AIM OF THE EXERCISE:
Look below for the line containing "Definition Z_toString (z"; from there through the line containing "Module JSObject.", both lines included, please set down each line exactly and nothing else.

*-*-*

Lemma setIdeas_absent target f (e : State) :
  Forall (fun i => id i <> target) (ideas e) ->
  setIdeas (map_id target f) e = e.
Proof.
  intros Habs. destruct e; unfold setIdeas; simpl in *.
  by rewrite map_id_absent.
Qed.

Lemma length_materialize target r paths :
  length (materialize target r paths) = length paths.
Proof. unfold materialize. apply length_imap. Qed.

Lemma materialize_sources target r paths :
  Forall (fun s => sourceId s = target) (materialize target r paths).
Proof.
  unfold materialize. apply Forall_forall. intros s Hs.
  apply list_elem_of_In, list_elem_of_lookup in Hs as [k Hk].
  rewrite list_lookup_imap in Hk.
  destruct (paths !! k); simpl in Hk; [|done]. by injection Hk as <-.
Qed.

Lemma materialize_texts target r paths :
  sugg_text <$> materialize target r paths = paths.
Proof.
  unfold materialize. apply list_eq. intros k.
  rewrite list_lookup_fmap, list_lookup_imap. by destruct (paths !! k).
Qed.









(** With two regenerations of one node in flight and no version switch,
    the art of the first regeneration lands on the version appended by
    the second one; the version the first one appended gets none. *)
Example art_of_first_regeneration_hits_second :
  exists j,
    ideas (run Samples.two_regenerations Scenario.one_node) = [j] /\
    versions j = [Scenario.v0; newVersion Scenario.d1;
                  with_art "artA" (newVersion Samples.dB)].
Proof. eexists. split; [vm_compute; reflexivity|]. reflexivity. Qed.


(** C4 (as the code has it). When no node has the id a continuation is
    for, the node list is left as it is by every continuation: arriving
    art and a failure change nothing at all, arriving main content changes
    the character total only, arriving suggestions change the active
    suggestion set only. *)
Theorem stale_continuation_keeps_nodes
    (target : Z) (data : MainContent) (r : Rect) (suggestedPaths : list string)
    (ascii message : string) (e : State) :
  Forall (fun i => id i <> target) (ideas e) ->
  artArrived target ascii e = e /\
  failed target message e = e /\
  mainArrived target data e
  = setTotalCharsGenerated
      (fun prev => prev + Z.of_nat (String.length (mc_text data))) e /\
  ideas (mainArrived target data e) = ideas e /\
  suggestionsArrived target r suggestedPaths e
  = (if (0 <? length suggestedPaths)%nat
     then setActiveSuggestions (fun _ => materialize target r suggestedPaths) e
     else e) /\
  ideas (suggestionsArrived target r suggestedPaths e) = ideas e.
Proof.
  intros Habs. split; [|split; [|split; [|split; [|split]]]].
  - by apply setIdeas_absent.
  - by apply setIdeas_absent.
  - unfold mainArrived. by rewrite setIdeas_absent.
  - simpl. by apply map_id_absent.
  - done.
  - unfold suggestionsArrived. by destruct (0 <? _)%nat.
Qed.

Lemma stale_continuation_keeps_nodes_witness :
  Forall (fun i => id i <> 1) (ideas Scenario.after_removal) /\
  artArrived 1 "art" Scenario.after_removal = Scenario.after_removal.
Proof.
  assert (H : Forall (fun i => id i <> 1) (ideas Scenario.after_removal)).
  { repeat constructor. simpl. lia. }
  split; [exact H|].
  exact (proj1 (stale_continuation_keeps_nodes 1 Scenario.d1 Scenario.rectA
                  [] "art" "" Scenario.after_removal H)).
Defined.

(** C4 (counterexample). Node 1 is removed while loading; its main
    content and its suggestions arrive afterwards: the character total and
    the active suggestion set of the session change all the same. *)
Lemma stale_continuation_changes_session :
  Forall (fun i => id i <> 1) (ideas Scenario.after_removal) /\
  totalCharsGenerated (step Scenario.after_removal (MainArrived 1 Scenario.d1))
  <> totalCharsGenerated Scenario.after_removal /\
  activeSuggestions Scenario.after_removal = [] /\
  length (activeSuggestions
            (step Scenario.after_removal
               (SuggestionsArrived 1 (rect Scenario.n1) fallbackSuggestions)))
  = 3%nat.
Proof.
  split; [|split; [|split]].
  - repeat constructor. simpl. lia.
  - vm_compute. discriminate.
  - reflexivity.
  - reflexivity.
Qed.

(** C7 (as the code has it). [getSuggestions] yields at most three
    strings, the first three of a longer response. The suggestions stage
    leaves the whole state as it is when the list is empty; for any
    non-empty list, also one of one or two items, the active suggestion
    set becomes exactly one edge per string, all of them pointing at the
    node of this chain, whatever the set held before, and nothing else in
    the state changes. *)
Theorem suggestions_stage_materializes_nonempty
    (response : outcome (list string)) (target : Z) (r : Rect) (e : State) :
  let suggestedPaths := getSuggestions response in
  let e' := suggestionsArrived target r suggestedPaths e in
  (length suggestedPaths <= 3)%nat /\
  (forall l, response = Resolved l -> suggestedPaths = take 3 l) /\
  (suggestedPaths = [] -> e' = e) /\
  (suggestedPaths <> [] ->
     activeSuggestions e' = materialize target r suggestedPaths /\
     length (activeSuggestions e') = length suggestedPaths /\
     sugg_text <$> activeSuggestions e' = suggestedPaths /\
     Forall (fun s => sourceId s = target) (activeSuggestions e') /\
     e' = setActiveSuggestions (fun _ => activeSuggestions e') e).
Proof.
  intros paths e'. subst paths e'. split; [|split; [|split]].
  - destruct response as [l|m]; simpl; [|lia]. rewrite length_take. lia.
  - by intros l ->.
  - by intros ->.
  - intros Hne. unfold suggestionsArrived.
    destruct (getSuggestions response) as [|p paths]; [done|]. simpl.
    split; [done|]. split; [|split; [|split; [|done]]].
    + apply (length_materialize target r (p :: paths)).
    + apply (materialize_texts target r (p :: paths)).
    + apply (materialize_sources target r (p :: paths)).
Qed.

*-*-*

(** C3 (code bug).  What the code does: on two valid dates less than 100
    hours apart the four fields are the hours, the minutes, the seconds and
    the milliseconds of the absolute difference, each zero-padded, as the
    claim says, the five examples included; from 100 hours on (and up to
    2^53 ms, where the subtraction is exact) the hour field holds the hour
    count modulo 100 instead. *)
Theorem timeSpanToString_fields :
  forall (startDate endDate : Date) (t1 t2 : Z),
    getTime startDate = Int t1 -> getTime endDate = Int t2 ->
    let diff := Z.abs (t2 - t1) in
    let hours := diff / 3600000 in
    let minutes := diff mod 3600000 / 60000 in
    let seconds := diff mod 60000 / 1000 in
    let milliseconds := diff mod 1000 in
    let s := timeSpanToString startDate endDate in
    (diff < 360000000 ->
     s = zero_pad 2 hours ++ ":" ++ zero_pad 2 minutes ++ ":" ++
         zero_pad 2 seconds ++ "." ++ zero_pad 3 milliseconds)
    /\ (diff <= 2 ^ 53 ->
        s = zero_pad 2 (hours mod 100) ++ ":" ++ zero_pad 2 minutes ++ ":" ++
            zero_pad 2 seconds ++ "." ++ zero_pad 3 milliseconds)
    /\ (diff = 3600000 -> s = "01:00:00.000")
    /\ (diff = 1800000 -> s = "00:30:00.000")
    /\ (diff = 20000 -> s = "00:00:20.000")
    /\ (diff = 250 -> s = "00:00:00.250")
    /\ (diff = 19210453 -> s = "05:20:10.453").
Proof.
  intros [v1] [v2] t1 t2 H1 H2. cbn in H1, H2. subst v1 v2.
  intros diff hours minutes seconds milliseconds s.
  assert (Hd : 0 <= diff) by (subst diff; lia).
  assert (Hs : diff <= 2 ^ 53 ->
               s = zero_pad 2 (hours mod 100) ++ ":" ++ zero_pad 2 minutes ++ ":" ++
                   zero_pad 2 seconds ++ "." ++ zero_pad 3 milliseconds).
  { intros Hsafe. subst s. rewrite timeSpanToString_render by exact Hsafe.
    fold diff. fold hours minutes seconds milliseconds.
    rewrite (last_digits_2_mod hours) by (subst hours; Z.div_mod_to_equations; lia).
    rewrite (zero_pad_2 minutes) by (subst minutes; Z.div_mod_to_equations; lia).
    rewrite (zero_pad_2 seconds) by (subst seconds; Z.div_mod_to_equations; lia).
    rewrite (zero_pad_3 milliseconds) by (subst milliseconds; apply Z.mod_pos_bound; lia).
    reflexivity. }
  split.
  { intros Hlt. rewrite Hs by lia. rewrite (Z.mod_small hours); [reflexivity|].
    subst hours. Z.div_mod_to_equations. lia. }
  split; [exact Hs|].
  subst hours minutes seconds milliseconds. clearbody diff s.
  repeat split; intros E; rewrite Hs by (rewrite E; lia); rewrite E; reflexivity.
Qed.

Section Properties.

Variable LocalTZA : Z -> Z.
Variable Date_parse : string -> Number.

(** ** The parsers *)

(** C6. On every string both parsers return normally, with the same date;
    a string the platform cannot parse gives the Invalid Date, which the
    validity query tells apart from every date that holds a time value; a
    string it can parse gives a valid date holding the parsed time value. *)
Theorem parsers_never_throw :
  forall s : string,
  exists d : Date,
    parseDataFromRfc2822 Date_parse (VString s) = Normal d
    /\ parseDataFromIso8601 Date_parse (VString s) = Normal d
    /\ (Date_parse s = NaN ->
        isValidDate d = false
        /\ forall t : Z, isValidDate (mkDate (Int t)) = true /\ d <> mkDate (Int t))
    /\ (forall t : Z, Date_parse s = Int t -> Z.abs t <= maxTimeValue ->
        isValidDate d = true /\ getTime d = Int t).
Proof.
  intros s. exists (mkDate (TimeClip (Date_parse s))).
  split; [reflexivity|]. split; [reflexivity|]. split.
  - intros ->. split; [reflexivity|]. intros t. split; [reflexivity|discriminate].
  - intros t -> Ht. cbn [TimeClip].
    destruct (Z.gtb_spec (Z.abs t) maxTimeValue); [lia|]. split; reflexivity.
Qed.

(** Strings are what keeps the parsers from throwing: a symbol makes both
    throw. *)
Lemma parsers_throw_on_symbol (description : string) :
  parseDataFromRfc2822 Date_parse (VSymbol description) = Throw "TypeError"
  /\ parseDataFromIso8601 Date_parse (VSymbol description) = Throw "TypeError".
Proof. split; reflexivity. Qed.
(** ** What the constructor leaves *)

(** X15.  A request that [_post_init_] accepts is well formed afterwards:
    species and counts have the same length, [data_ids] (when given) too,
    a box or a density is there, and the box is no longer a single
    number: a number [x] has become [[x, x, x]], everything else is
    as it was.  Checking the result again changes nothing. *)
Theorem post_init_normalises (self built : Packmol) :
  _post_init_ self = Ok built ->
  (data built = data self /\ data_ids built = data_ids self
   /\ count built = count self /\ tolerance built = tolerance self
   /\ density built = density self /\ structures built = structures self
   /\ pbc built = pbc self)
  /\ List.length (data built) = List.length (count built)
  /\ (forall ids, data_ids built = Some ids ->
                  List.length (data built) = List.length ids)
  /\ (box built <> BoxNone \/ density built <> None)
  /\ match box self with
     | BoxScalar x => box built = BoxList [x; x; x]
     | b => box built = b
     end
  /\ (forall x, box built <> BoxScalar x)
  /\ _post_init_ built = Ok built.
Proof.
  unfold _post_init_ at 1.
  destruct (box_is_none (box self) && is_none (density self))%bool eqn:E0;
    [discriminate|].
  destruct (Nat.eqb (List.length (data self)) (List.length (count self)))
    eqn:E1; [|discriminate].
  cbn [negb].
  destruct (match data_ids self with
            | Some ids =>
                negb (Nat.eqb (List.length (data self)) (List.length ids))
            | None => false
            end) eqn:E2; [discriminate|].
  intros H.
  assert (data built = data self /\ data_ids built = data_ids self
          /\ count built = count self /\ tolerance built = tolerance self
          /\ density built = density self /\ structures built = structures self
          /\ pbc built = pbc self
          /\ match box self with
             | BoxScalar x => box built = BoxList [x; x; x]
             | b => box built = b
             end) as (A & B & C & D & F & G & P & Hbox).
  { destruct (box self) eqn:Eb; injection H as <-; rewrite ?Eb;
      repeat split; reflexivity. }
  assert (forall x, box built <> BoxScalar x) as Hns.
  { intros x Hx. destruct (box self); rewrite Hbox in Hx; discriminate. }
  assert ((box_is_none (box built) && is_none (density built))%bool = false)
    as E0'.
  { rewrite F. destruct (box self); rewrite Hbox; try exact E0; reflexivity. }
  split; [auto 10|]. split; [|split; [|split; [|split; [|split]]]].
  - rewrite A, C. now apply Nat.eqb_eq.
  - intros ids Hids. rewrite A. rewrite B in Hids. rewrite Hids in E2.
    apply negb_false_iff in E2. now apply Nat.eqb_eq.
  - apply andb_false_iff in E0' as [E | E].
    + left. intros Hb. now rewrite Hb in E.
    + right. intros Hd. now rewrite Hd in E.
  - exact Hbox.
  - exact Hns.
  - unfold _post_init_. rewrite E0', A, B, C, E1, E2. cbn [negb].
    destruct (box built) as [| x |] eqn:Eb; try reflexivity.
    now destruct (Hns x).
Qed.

*-*-*

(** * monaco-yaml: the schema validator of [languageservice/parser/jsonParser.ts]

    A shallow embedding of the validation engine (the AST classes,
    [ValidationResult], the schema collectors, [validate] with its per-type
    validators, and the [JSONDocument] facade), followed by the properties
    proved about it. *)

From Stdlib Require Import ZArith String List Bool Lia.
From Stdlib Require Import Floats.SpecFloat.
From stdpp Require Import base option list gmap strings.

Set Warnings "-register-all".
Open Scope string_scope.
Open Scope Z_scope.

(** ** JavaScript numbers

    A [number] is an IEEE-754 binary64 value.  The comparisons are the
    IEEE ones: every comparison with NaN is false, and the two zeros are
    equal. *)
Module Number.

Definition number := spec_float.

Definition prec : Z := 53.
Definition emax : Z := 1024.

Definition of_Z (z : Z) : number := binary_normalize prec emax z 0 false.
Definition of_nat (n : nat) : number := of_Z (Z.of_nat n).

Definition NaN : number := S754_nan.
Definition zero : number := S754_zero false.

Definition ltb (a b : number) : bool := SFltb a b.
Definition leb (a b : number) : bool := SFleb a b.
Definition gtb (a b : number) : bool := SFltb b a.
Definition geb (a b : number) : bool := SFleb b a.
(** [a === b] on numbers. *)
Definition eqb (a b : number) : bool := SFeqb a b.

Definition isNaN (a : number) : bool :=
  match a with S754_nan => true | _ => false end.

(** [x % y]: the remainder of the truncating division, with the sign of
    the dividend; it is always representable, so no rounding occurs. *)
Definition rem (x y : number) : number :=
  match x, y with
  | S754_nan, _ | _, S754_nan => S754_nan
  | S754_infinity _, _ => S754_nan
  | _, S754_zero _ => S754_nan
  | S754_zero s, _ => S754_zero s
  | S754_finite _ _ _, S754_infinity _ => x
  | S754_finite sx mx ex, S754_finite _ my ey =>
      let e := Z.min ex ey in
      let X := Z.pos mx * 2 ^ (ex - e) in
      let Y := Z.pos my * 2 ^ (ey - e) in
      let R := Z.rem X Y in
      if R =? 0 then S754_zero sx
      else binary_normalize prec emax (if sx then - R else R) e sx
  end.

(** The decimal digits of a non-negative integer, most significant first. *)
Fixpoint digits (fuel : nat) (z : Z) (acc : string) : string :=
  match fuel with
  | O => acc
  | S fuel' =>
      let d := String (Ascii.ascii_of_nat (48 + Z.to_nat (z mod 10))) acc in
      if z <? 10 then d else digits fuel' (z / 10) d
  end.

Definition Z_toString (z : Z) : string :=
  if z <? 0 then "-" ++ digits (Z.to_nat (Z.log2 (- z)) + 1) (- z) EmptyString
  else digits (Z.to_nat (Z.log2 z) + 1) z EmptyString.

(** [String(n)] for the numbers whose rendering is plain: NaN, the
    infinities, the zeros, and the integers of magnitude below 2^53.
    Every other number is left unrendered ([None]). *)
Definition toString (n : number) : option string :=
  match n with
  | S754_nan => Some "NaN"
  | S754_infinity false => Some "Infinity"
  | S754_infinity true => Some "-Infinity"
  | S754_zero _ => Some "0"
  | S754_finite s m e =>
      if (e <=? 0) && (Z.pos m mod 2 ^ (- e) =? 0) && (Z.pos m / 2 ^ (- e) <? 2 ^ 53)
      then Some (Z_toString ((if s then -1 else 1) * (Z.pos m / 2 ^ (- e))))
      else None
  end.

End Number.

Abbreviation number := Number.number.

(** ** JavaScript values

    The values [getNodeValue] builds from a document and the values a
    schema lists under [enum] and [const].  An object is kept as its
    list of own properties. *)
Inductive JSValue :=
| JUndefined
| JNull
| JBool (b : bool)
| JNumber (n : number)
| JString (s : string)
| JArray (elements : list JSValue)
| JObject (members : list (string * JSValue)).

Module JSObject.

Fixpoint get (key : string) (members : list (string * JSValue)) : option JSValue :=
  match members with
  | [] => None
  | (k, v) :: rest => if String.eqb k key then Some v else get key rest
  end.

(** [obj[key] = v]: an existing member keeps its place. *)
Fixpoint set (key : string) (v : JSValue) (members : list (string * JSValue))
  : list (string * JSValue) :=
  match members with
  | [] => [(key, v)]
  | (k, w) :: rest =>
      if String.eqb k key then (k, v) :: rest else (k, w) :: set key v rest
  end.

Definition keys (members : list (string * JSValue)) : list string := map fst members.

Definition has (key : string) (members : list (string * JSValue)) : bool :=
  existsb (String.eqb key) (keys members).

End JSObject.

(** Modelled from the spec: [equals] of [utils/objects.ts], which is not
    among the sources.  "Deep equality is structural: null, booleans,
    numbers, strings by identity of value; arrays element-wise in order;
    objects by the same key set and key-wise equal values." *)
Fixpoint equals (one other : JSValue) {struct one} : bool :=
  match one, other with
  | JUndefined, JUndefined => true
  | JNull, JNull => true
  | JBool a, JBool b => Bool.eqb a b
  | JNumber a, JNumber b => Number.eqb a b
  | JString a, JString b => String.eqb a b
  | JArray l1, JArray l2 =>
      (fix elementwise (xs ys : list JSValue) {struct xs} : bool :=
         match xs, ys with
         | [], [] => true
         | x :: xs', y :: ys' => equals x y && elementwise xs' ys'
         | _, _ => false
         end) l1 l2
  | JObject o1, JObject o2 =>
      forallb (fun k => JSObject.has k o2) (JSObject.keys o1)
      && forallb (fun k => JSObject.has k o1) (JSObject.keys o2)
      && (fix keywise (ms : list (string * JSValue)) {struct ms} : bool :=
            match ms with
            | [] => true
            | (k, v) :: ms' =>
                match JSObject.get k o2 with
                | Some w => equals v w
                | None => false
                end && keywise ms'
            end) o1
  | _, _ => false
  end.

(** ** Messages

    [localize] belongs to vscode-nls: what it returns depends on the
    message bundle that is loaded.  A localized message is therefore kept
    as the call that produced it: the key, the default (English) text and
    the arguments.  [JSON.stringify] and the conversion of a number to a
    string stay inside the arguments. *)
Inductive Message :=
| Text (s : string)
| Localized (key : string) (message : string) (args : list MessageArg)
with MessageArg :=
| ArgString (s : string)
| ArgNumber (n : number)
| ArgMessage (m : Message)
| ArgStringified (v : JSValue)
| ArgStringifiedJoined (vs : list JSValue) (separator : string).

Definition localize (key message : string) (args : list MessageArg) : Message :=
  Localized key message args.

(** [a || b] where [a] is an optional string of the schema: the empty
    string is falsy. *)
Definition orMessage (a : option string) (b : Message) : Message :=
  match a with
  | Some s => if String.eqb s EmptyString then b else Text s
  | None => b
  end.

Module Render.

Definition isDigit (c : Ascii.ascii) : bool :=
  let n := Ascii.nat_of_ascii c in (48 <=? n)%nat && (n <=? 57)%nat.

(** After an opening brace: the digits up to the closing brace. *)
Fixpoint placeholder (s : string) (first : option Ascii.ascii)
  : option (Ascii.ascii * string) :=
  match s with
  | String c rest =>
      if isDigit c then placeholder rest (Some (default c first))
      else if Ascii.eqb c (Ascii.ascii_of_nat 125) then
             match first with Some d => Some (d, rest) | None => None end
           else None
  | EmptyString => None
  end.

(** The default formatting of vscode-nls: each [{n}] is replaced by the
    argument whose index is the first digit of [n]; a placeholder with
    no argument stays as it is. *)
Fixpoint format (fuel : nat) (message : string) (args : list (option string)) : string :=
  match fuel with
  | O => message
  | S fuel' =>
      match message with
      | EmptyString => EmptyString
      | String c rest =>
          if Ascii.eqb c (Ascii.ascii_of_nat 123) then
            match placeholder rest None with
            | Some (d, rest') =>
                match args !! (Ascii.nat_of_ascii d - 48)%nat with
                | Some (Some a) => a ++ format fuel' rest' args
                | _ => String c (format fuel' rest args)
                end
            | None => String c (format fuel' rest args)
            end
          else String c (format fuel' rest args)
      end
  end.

*-*-*

RESPONSE TO THE EXERCISE:
Definition Z_toString (z : Z) : string :=
  if z <? 0 then "-" ++ digits (Z.to_nat (Z.log2 (- z)) + 1) (- z) EmptyString
  else digits (Z.to_nat (Z.log2 z) + 1) z EmptyString.

(** [String(n)] for the numbers whose rendering is plain: NaN, the
    infinities, the zeros, and the integers of magnitude below 2^53.
    Every other number is left unrendered ([None]). *)
Definition toString (n : number) : option string :=
  match n with
  | S754_nan => Some "NaN"
  | S754_infinity false => Some "Infinity"
  | S754_infinity true => Some "-Infinity"
  | S754_zero _ => Some "0"
  | S754_finite s m e =>
      if (e <=? 0) && (Z.pos m mod 2 ^ (- e) =? 0) && (Z.pos m / 2 ^ (- e) <? 2 ^ 53)
      then Some (Z_toString ((if s then -1 else 1) * (Z.pos m / 2 ^ (- e))))
      else None
  end.

End Number.

Abbreviation number := Number.number.

(** ** JavaScript values

    The values [getNodeValue] builds from a document and the values a
    schema lists under [enum] and [const].  An object is kept as its
    list of own properties. *)
Inductive JSValue :=
| JUndefined
| JNull
| JBool (b : bool)
| JNumber (n : number)
| JString (s : string)
| JArray (elements : list JSValue)
| JObject (members : list (string * JSValue)).

Module JSObject.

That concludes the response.